___ PROVIDED INFORMATION

(** C4.  At every level [L]: (1) a correct submission that does not
    complete the sequence adds exactly [10 * L] to the score; (2) the
    completion handler adds exactly [50 * L], so that the correct
    submission that completes the sequence adds [10 * L + 50 * L];
    (3) answering a whole sequence of [n] colors without a mistake adds
    [10 * L * n + 50 * L]; (4) in a game at the default settings, whatever
    the colors drawn, the all-correct play has 60 points after level 1 and
    200 after level 2. *)
Theorem scoring_rule :
  (forall w c,
     isPlayerTurn (gm w) = true -> isPaused (gm w) = false ->
     colorBtn_exists (pg w) c = true ->
     nth_error (sequence (gm w)) (List.length (playerSequence (gm w)))
     = Some c ->
     S (List.length (playerSequence (gm w))) <> List.length (sequence (gm w)) ->
     exists w',
       handleColorClick c w = Returns tt w' /\
       score (gm w') = score (gm w) + 10 * level (gm w) /\
       level (gm w') = level (gm w)) /\
  (forall w,
     exists w',
       handleSequenceComplete w = Returns tt w' /\
       score (gm w') = score (gm w) + 50 * level (gm w) /\
       level (gm w') = level (gm w)) /\
  (forall w c,
     isPlayerTurn (gm w) = true -> isPaused (gm w) = false ->
     colorBtn_exists (pg w) c = true ->
     nth_error (sequence (gm w)) (List.length (playerSequence (gm w)))
     = Some c ->
     S (List.length (playerSequence (gm w))) = List.length (sequence (gm w)) ->
     exists w',
       handleColorClick c w = Returns tt w' /\
       score (gm w') = score (gm w) + 10 * level (gm w) + 50 * level (gm w) /\
       level (gm w') = level (gm w)) /\
  (forall w,
     isPlayerTurn (gm w) = true -> isPaused (gm w) = false ->
     playerSequence (gm w) = [] -> sequence (gm w) <> [] ->
     (forall c, In c (sequence (gm w)) -> colorBtn_exists (pg w) c = true) ->
     exists w',
       clicks (sequence (gm w)) w = Returns tt w' /\
       score (gm w') =
       score (gm w)
       + 10 * level (gm w) * Z.of_nat (List.length (sequence (gm w)))
       + 50 * level (gm w)) /\
  (forall k1 k2 rest,
     let c1 := nth (index_of_draw k1 (List.length colors)) colors "" in
     let c2 := nth (index_of_draw k2 (List.length colors)) colors "" in
     exists w1 w2,
       run [Start; Elapse 800; Fire; Click c1]
           (new_world game_page "medium" 3 (k1 :: k2 :: rest)) = Some w1 /\
       (sequence (gm w1) = [c1] /\ level (gm w1) = 1 /\ score (gm w1) = 60) /\
       run [Elapse 2000; Fire; Elapse 800; Fire; Elapse 800; Fire;
            Click c1; Click c2] w1 = Some w2 /\
       (sequence (gm w2) = [c1; c2] /\ level (gm w2) = 2 /\
        score (gm w2) = 200)).
Proof.
  split; [|split; [|split; [|split]]].
  - intros w c Ht Hp Hb He Hn.
    rewrite (handleColorClick_correct w c Ht Hp Hb He Hn).
    eexists. split; [reflexivity|]. split; reflexivity.
  - exact handleSequenceComplete_bonus.
  - intros w c Ht Hp Hb He Hn.
    destruct (handleColorClick_completes w c Ht Hp Hb He Hn)
      as (w' & E & Hg & _).
    exists w'. split; [exact E|]. rewrite Hg.
    cbn [score level set_score set_isPlayerTurn set_playerSequence].
    split; [lia | reflexivity].
  - intros w Ht Hp Hps Hne Hb.
    destruct (clicks_all_correct (sequence (gm w)) w Ht Hp Hb) as (w' & E & Hsc & _).
    + rewrite Hps. reflexivity.
    + exact Hne.
    + exists w'. split; [exact E | exact Hsc].
  - intros k1 k2 rest c1 c2.
    exact (two_levels_all_correct k1 k2 rest c1 c2 eq_refl eq_refl).
Qed.
Lemma visitBinding_spent (n : nat) (path : NodePath B) (st : VisitState B O) :
  processedCount st < n ->
  spent 1 1 st (snd (visitBinding visitor clock W onProgress options n path st)).
Proof.
  intros Hlt.
  destruct (hasVisited B (ast st) path (visited st)) eqn:Hv.
  { rewrite visitBinding_visited by exact Hv.
    apply spent_weaken with (c := 0) (k := 0); [lia | lia | now apply spent_nothing]. }
  destruct (node_isIdentifier B (ast st) path) eqn:Hid.
  2:{ rewrite visitBinding_not_identifier by assumption.
      apply spent_weaken with (c := 0) (k := 0); [lia | lia | now apply spent_nothing]. }
  destruct (visitor (node_name B (ast st) path) (scopeToString B (ast st) path W)
              (oracle st)) as [[renamed|e] o] eqn:Hor.
  2:{ rewrite visitBinding_oracle_throws with (e := e) (o := o) by assumption.
      cbn [snd]. eapply spent_step;
        [reflexivity | apply Nat.le_refl | cbn; lia | repeat constructor]. }
  rewrite visitBinding_oracle_returns with (renamed := renamed) (o := o) by assumption.
  set (s1 := afterOracle st _ _ o).
  assert (H1 : spent 1 0 st s1).
  { eapply spent_step;
      [reflexivity | apply Nat.le_refl | cbn; lia | repeat constructor]. }
  assert (Hc1 : processedCount s1 = processedCount st) by reflexivity.
  destruct (String.eqb renamed (node_name B (ast st) path)); simpl when; unfold bind.
  - unfold ret.
    apply (@spent_trans st s1 _ 1 0 0 1 H1). apply account_spent. now rewrite Hc1.
  - pose proof (acceptRename_spent path renamed s1) as H2.
    destruct (acceptRename clock options path renamed s1) as [[[]|e] s2];
      cbn [snd] in *.
    + apply (@spent_trans st s1 _ 1 0 0 1 H1).
      apply (@spent_trans s1 s2 _ 0 0 0 1 H2).
      apply account_spent.
      destruct H2 as (_ & _ & _ & Hk & _). lia.
    + apply spent_weaken with (c := 1 + 0) (k := 0 + 0); [lia | lia |].
      eapply spent_trans; eassumption.
Qed.

Lemma visitFrom_spent (n : nat) (l : list (NodePath B)) (st : VisitState B O) :
  l = [] \/ processedCount st + length l <= n ->
  spent (length l) (length l) st
    (snd (visitFrom visitor clock W onProgress options n l st)).
Proof.
  revert st; induction l as [|p l IH]; intros st Hn.
  - now apply spent_nothing.
  - destruct Hn as [Hn|Hn]; [discriminate|]. cbn [length] in Hn.
    cbn [visitFrom]. unfold bind.
    assert (Hlt : processedCount st < n) by lia.
    pose proof (@visitBinding_spent n p st Hlt) as Hp.
    destruct (visitBinding visitor clock W onProgress options n p st) as [[[]|e] st1];
      cbn [snd] in *.
    + change (length (p :: l)) with (1 + length l).
      eapply spent_trans; [exact Hp|]. apply IH. right.
      destruct Hp as (_ & _ & _ & Hk & _). lia.
    + apply spent_weaken with (c := 1) (k := 1); [cbn; lia | cbn; lia | exact Hp].
Qed.

Lemma visitLoop_spent (scopes : list (NodePath B)) (startIndex : nat)
    (st : VisitState B O) :
  processedCount st = startIndex ->
  spent (length scopes - startIndex) (length scopes - startIndex) st
    (snd (visitLoop visitor clock W onProgress options scopes startIndex st)).
Proof.
  intros Hc. unfold visitLoop, tryCatch.
  assert (Hn : skipn startIndex scopes = []
               \/ processedCount st + length (skipn startIndex scopes)
                  <= length scopes).
  { destruct (Nat.le_gt_cases startIndex (length scopes)) as [Hle|Hgt].
    - right. rewrite length_skipn. lia.
    - left. apply skipn_all2. lia. }
  pose proof (@visitFrom_spent (length scopes) (skipn startIndex scopes) st Hn) as Hl.
  rewrite length_skipn in Hl.
  destruct (visitFrom visitor clock W onProgress options (length scopes)
              (skipn startIndex scopes) st) as [[[]|e] st1]; [exact Hl|].
  cbn [snd] in Hl. unfold bind, when.
  destruct (hasManager options); [|exact Hl].
  destruct (@saveProgress_spec B O clock st1)
    as (st2 & -> & _ & _ & _ & _ & _ & Hc2 & _ & Ht & _).
  unfold throw. cbn [snd].
  rewrite <- (Nat.add_0_r (length scopes - startIndex)).
  eapply spent_trans; [exact Hl|].
  eapply spent_step;
    [exact Ht | apply Nat.le_refl | rewrite Hc2; lia | repeat constructor].
Qed.

Lemma finish_spent (st : VisitState B O) :
  spent 0 0 st (snd (finish onProgress options st)).
Proof.
  unfold finish, bind, get, getState, modify, when, onWorld, throw, ret.
  destruct onProgress, (hasManager options); cbn;
    destruct (transformFromAstAsync B (ast st)) as [[code|]|e]; cbn;
    try (now apply spent_nothing);
    (eapply spent_step;
     [cbn; rewrite <- ?app_assoc; reflexivity | apply Nat.le_refl | cbn; lia
     | repeat constructor]).
Qed.
(** * Session-authenticated REST backend for projects and tasks

    A shallow embedding of [server.js]: the authentication middleware
    [requireAuth], the thirteen route handlers and the route table.

    The handlers are asynchronous JavaScript functions that talk to three
    collaborators: the Sequelize models [Project], [Task] and [User] of
    [./database/setup], the [bcryptjs] library and the session object of
    [express-session].  Each interaction is a [call]; a handler is a
    finite tree of calls ([prog]) whose continuation receives either the
    value the call resolved to or the exception it raised.  [try]/[catch]
    is a function on such trees.  A tree is run against an interpreter of
    the calls ([run]); theorems that hold for every interpreter hold for
    whatever the collaborators do. *)

From Stdlib Require Import String ZArith List Bool Lia.
Import ListNotations.
Open Scope string_scope.
Open Scope Z_scope.

(** ** JavaScript values

    Numbers are integers: the server only handles keys, row counts and
    status codes. *)

#[warnings="-register-all"]
Inductive value : Type :=
| VUndefined
| VNull
| VBool (b : bool)
| VNum (n : Z)
| VStr (s : string)
| VObj (fields : list (string * value))
| VArr (items : list value).

(** [!v] is [negb (truthy v)]. *)
Definition truthy (v : value) : bool :=
  match v with
  | VUndefined | VNull => false
  | VBool b => b
  | VNum n => negb (n =? 0)
  | VStr s => negb (s =? "")%string
  | VObj _ | VArr _ => true
  end.

Fixpoint lookup (k : string) (fields : list (string * value)) : value :=
  match fields with
  | [] => VUndefined
  | (k', v) :: rest => if (k =? k')%string then v else lookup k rest
  end.

(** [v.k] for a [v] that is neither [null] nor [undefined]; a key that is
    absent reads as [undefined]. *)
Definition prop (v : value) (k : string) : value :=
  match v with
  | VObj fields => lookup k fields
  | _ => VUndefined
  end.

Definition keys (v : value) : list string :=
  match v with
  | VObj fields => map fst fields
  | _ => []
  end.

Definition nullish (v : value) : bool :=
  match v with
  | VUndefined | VNull => true
  | _ => false
  end.

(** [v === 0] *)
Definition is_zero (v : value) : bool :=
  match v with
  | VNum n => n =? 0
  | _ => false
  end.

Definition TypeError (msg : string) : value :=
  VObj [("name", VStr "TypeError"); ("message", VStr msg)].

(** ** Calls to the collaborators *)

Inductive model : Type := Project | Task | User.

Inductive call : Type :=
| FindAll (m : model)                              (* M.findAll() *)
| FindByPk (m : model) (id : value)                (* M.findByPk(id) *)
| FindOne (m : model) (field : string) (v : value) (* M.findOne({ where: { field: v } }) *)
| Create (m : model) (values : value)              (* M.create(values) *)
| Update (m : model) (values : value) (id : value) (* M.update(values, { where: { id } }) *)
| Destroy (m : model) (id : value)                 (* M.destroy({ where: { id } }) *)
| BcryptHash (password : value) (saltRounds : Z)   (* bcrypt.hash(password, saltRounds) *)
| BcryptCompare (password hash : value)            (* bcrypt.compare(password, hash) *)
| SessionSet (field : string) (v : value)          (* req.session.field = v *)
| SessionDestroy                                   (* req.session.destroy(cb) *)
| ConsoleError (msg : string) (err : value).       (* console.error(msg, err) *)

Inductive outcome (A : Type) : Type :=
| Returns (a : A)
| Throws (e : value).
Arguments Returns {A} a.
Arguments Throws {A} e.

Inductive prog (A : Type) : Type :=
| Ret (a : A)
| Throw (e : value)
| Do (c : call) (k : outcome value -> prog A).
Arguments Ret {A} a.
Arguments Throw {A} e.
Arguments Do {A} c k.

Fixpoint bind {A B : Type} (p : prog A) (f : A -> prog B) : prog B :=
  match p with
  | Ret a => f a
  | Throw e => Throw e
  | Do c k => Do c (fun o => bind (k o) f)
  end.

(** [try { p } catch (error) { h error }] *)
Fixpoint try_catch {A : Type} (p : prog A) (h : value -> prog A) : prog A :=
  match p with
  | Ret a => Ret a
  | Throw e => h e
  | Do c k => Do c (fun o => try_catch (k o) h)
  end.

(** [await c]: a rejected promise is a thrown exception. *)
Definition await (c : call) : prog value :=
  Do c (fun o => match o with Returns v => Ret v | Throws e => Throw e end).

Notation "x <- p ;; q" := (bind p (fun x => q))
  (at level 61, p at next level, right associativity).
Notation "p ;;; q" := (bind p (fun _ => q))
  (at level 61, right associativity).

(** [const { ... } = v] throws when [v] is [null] or [undefined]. *)
Definition destructure (v : value) : prog unit :=
  if nullish v then Throw (TypeError "Cannot destructure") else Ret tt.

(** [v.k] throws when [v] is [null] or [undefined]. *)
Definition member (v : value) (k : string) : prog value :=
  if nullish v then Throw (TypeError "Cannot read properties") else Ret (prop v k).

(** [const [x] = v]: the first element of an iterable. *)
Definition first_of (v : value) : prog value :=
  match v with
  | VArr items => Ret (hd VUndefined items)
  | VStr s => Ret (match s with
                   | EmptyString => VUndefined
                   | String c _ => VStr (String c EmptyString)
                   end)
  | _ => Throw (TypeError "is not iterable")
  end.
(* ===== verification/_CoqProject ===== *)
-Q . S2P
Prelude.v
PyDict.v
Bytes.v
Crypto.v
Formatting.v
PyFloat.v
MediationFee.v
MediationFeeProofs.v
State.v
Events.v
StateChanges.v
Channel.v
ChannelValidation.v
ChannelOps.v
ChannelTransition.v
ChannelLocks.v
ChannelInvariant.v
ChannelSend.v
ChannelReceive.v
ChannelMachine.v
ChannelSystem.v
ChannelProtocol.v
ChannelLifecycle.v
ChannelExamples.v
ChannelFindings.v
TokenNetwork.v
TokenNetworkProofs.v
TransferTasks.v
Target.v
TaskSteps.v
TargetProofs.v
Mediator.v
MediatorFees.v
MediatorSteps.v
MediatorProofs.v
Initiator.v
InitiatorManager.v
InitiatorSteps.v
InitiatorProofs.v
Node.v
Views.v
NodeProofs.v
NodeFrame.v
NodeChannels.v
Wal.v
WalProofs.v
NodeExamples.v
TaskExamples.v
ChainExamples.v
Messages.v
MessageHandler.v
MessageProofs.v
MessageExamples.v
Services.v
ServicesProofs.v
ServicesExamples.v
ChainEvents.v
ChainEventsProofs.v
ChainDecode.v
ChainSync.v
ChainSyncProofs.v
ChainSyncExamples.v
Restore.v
EventHandler.v
EventHandlerProofs.v
ServiceStart.v
ServiceStartProofs.v
Pathfinding.v
Routing.v
RoutingProofs.v
Payments.v
PaymentsProofs.v
EventHandlerExamples.v
Transport.v
TransportProofs.v
Proxies.v
ProxiesProofs.v
Api.v
ApiProofs.v
NetworkExamples.v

______

Pull out the lines above in which the word "items" appears.

• _SOLUTION TO THIS PROBLEM_:
| VArr (items : list value).
  | VArr items => Ret (hd VUndefined items)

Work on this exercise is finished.